### Exercise prompt
Find every line below with the word "once" in it, and copy each one.

### Provided entries
:::
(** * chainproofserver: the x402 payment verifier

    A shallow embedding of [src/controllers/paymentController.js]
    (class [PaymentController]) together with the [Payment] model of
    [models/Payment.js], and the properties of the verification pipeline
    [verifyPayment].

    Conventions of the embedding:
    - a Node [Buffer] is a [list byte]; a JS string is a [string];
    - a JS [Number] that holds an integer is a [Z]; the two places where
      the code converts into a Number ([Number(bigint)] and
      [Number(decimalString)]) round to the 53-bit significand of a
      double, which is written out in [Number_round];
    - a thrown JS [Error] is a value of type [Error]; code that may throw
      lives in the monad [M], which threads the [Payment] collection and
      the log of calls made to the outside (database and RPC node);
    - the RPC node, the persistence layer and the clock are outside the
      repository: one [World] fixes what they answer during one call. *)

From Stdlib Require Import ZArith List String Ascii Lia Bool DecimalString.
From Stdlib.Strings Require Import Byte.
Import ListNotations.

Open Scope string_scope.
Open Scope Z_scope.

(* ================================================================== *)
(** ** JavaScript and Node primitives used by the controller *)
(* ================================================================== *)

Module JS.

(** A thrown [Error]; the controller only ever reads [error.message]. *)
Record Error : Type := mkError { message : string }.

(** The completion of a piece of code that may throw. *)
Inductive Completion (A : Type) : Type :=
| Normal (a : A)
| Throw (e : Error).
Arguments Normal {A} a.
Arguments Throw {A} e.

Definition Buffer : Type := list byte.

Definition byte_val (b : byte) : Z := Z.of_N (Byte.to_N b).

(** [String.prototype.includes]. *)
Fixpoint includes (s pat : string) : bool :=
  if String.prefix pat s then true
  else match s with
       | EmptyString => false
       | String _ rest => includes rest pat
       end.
:::
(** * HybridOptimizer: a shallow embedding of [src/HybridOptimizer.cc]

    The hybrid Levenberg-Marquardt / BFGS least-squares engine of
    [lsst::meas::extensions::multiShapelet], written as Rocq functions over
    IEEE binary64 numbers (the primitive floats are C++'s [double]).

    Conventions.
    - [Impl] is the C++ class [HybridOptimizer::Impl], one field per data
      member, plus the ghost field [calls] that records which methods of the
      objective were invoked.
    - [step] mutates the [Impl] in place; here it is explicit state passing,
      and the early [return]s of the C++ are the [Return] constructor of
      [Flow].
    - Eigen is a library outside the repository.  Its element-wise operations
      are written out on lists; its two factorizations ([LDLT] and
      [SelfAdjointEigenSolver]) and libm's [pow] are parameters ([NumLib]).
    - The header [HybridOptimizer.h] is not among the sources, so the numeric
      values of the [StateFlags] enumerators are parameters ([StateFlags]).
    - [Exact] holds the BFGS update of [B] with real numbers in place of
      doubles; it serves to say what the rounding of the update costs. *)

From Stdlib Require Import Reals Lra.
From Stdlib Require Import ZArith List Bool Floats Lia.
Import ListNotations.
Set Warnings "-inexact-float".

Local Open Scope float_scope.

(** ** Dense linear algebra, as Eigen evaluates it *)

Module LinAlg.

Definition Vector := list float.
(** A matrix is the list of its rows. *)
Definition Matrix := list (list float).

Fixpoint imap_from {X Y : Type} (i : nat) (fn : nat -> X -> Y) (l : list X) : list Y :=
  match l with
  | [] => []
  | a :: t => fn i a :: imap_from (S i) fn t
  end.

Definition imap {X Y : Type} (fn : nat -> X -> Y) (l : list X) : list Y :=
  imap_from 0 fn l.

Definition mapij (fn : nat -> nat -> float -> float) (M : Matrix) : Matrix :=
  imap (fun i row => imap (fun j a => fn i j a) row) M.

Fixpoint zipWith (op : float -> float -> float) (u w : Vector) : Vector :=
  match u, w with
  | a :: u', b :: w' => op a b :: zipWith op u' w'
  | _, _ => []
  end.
:::
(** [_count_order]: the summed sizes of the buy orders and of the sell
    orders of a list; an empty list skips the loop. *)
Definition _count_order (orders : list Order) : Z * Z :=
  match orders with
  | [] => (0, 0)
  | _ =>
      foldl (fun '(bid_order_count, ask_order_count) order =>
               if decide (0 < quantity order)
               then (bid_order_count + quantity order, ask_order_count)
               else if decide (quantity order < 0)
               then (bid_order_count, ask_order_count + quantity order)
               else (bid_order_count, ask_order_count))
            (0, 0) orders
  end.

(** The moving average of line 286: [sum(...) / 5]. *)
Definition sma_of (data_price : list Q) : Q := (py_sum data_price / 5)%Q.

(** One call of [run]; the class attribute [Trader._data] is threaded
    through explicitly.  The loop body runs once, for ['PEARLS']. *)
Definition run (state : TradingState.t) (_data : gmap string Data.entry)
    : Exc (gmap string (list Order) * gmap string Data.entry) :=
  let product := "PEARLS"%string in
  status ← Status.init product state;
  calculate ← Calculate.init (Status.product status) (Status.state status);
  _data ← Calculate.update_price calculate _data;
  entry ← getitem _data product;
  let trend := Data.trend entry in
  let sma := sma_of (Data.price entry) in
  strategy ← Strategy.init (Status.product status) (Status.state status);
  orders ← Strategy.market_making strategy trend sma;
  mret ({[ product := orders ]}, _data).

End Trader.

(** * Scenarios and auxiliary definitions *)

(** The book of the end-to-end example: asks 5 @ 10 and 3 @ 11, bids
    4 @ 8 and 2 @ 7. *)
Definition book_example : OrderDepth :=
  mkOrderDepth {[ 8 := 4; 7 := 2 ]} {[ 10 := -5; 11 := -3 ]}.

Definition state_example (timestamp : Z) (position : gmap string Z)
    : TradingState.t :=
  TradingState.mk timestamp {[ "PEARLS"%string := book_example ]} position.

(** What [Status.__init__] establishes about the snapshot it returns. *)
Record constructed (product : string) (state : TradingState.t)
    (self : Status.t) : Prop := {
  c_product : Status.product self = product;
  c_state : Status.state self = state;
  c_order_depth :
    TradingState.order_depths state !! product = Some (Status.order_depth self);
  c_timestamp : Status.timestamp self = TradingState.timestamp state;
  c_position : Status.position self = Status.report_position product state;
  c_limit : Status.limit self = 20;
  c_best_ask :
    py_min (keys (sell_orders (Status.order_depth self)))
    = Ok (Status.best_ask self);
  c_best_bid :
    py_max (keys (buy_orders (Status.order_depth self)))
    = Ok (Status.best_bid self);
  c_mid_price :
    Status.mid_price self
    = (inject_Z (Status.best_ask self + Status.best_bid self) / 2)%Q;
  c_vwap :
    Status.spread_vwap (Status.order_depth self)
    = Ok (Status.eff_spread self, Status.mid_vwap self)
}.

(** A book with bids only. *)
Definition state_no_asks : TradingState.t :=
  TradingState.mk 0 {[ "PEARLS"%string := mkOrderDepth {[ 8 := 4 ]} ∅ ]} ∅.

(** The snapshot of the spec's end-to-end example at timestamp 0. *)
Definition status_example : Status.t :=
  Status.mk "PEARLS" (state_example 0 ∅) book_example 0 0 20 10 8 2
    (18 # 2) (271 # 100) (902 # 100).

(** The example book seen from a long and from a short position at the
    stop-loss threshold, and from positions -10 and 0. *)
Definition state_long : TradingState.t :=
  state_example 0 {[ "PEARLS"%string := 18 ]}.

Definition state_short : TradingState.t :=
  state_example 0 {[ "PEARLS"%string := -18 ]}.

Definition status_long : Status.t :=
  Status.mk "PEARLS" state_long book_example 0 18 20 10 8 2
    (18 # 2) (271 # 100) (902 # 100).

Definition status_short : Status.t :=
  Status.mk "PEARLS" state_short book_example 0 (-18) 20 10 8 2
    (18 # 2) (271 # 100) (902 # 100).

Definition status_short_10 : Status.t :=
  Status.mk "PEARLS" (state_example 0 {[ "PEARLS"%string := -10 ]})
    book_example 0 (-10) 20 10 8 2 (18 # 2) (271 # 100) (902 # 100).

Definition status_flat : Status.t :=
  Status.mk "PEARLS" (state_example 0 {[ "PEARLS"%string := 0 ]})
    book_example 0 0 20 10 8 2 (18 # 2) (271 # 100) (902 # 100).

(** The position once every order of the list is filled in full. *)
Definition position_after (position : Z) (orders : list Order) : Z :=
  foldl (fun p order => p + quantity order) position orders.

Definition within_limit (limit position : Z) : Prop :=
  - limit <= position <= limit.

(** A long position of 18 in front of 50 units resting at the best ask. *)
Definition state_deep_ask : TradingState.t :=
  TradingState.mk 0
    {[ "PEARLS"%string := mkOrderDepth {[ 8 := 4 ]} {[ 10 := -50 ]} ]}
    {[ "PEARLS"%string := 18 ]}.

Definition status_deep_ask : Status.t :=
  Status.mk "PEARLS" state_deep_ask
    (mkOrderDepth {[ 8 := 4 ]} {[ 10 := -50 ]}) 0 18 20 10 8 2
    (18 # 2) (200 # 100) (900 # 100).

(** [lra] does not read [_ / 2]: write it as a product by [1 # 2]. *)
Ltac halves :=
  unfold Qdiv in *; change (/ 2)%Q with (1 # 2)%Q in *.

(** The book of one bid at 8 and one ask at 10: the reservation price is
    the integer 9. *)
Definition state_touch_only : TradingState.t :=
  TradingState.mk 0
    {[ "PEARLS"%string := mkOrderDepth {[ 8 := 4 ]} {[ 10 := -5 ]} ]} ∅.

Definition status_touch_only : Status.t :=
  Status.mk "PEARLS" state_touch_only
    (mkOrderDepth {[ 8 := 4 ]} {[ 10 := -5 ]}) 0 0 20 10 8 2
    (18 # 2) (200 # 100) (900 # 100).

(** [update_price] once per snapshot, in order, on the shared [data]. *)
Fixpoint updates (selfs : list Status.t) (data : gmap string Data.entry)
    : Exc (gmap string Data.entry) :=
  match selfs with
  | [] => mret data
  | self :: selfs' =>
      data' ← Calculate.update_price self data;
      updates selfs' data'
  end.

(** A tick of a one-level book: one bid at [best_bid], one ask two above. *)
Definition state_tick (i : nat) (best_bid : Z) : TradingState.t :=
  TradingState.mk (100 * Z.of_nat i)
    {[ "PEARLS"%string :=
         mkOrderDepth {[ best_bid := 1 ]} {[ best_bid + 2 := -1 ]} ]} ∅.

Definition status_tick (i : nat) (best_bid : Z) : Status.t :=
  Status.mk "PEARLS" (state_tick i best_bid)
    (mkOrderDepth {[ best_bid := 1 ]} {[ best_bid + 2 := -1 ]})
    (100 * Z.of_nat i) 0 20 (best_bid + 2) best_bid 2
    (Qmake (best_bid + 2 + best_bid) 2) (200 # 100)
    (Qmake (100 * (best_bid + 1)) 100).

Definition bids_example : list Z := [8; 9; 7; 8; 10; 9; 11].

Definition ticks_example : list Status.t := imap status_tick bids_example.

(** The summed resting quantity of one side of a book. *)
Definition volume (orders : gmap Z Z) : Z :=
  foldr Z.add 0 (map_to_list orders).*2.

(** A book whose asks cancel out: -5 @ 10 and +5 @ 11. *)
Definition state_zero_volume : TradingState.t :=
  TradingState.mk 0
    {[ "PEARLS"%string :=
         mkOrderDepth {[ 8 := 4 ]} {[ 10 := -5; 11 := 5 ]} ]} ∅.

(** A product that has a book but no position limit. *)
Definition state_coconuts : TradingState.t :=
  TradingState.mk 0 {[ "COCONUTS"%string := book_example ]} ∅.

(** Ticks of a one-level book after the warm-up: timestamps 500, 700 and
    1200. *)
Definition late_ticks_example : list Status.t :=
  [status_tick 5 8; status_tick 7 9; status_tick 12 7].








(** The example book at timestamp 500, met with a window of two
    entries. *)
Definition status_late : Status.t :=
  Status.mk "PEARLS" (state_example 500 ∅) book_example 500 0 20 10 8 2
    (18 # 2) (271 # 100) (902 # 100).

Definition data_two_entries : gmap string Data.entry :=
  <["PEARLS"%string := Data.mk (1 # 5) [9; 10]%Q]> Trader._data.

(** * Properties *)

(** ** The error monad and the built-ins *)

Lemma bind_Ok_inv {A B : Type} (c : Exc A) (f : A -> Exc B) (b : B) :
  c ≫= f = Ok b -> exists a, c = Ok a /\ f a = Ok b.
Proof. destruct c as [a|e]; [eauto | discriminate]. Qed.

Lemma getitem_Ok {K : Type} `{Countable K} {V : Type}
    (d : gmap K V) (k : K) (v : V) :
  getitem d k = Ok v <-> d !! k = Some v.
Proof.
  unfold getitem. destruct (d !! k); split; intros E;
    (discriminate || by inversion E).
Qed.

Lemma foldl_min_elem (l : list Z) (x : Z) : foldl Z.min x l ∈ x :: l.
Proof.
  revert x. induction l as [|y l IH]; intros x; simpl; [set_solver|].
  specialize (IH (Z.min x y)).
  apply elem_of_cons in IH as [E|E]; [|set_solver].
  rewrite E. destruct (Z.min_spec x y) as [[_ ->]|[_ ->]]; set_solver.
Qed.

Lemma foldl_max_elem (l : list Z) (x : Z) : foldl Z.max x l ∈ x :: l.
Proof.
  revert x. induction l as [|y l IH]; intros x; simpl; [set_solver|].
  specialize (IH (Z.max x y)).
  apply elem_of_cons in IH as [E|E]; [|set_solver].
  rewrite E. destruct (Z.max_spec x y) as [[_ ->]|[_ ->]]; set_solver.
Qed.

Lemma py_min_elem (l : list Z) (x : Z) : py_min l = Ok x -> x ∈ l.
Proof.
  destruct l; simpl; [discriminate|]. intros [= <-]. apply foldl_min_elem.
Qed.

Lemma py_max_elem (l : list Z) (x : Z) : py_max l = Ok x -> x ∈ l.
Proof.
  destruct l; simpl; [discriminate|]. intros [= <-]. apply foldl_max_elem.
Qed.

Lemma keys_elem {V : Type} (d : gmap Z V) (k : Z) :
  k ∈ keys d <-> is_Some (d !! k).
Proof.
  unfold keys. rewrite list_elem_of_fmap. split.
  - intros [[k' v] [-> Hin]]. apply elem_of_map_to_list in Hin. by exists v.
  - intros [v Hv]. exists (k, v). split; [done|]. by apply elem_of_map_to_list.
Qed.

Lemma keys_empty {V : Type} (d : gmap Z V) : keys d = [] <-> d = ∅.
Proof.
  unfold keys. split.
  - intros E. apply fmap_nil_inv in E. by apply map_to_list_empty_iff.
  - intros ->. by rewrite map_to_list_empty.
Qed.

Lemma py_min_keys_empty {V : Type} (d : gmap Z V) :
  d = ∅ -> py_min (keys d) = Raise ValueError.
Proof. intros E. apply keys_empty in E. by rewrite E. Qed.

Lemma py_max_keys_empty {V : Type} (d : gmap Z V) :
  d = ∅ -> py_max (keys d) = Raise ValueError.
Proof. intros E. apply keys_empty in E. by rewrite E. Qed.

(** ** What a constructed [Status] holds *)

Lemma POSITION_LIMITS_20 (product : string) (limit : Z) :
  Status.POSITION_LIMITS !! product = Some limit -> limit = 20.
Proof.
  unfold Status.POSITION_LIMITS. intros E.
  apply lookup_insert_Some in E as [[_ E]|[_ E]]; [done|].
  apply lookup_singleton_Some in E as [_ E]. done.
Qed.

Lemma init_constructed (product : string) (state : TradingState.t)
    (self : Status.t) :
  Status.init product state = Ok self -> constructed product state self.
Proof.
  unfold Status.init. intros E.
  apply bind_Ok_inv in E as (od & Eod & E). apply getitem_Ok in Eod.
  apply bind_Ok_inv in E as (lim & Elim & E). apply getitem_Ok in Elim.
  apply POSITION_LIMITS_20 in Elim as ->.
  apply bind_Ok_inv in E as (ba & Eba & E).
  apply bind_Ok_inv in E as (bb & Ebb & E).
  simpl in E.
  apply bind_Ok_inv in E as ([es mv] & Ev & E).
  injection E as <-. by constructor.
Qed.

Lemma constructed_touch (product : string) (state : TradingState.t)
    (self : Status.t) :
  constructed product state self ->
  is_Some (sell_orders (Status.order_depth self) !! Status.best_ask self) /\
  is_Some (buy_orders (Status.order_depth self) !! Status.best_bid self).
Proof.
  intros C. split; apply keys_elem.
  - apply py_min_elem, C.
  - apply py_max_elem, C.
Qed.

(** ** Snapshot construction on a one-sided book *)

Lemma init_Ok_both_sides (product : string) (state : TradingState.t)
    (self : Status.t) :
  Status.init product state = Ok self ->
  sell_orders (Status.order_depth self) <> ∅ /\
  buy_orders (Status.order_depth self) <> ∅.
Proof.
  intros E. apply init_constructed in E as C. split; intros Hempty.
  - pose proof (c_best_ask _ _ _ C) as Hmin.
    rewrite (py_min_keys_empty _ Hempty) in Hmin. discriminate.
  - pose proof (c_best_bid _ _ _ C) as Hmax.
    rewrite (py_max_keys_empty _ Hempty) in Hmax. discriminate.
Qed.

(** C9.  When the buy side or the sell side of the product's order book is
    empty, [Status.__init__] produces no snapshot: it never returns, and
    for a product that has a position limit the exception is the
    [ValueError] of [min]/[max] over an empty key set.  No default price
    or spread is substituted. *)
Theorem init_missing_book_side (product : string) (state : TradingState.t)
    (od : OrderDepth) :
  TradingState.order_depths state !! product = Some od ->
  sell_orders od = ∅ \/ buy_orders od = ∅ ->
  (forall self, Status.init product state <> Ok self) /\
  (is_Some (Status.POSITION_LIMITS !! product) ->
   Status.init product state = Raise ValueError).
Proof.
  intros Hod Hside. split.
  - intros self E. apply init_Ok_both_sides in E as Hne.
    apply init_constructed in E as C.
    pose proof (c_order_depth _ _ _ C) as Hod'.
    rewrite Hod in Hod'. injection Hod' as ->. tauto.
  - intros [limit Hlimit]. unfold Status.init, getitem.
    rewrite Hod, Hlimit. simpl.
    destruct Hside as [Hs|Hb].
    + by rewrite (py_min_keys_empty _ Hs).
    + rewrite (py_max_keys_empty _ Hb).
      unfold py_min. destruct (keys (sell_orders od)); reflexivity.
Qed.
:::
### Solution
    through explicitly.  The loop body runs once, for ['PEARLS']. *)
(** The position once every order of the list is filled in full. *)
(** [update_price] once per snapshot, in order, on the shared [data]. *)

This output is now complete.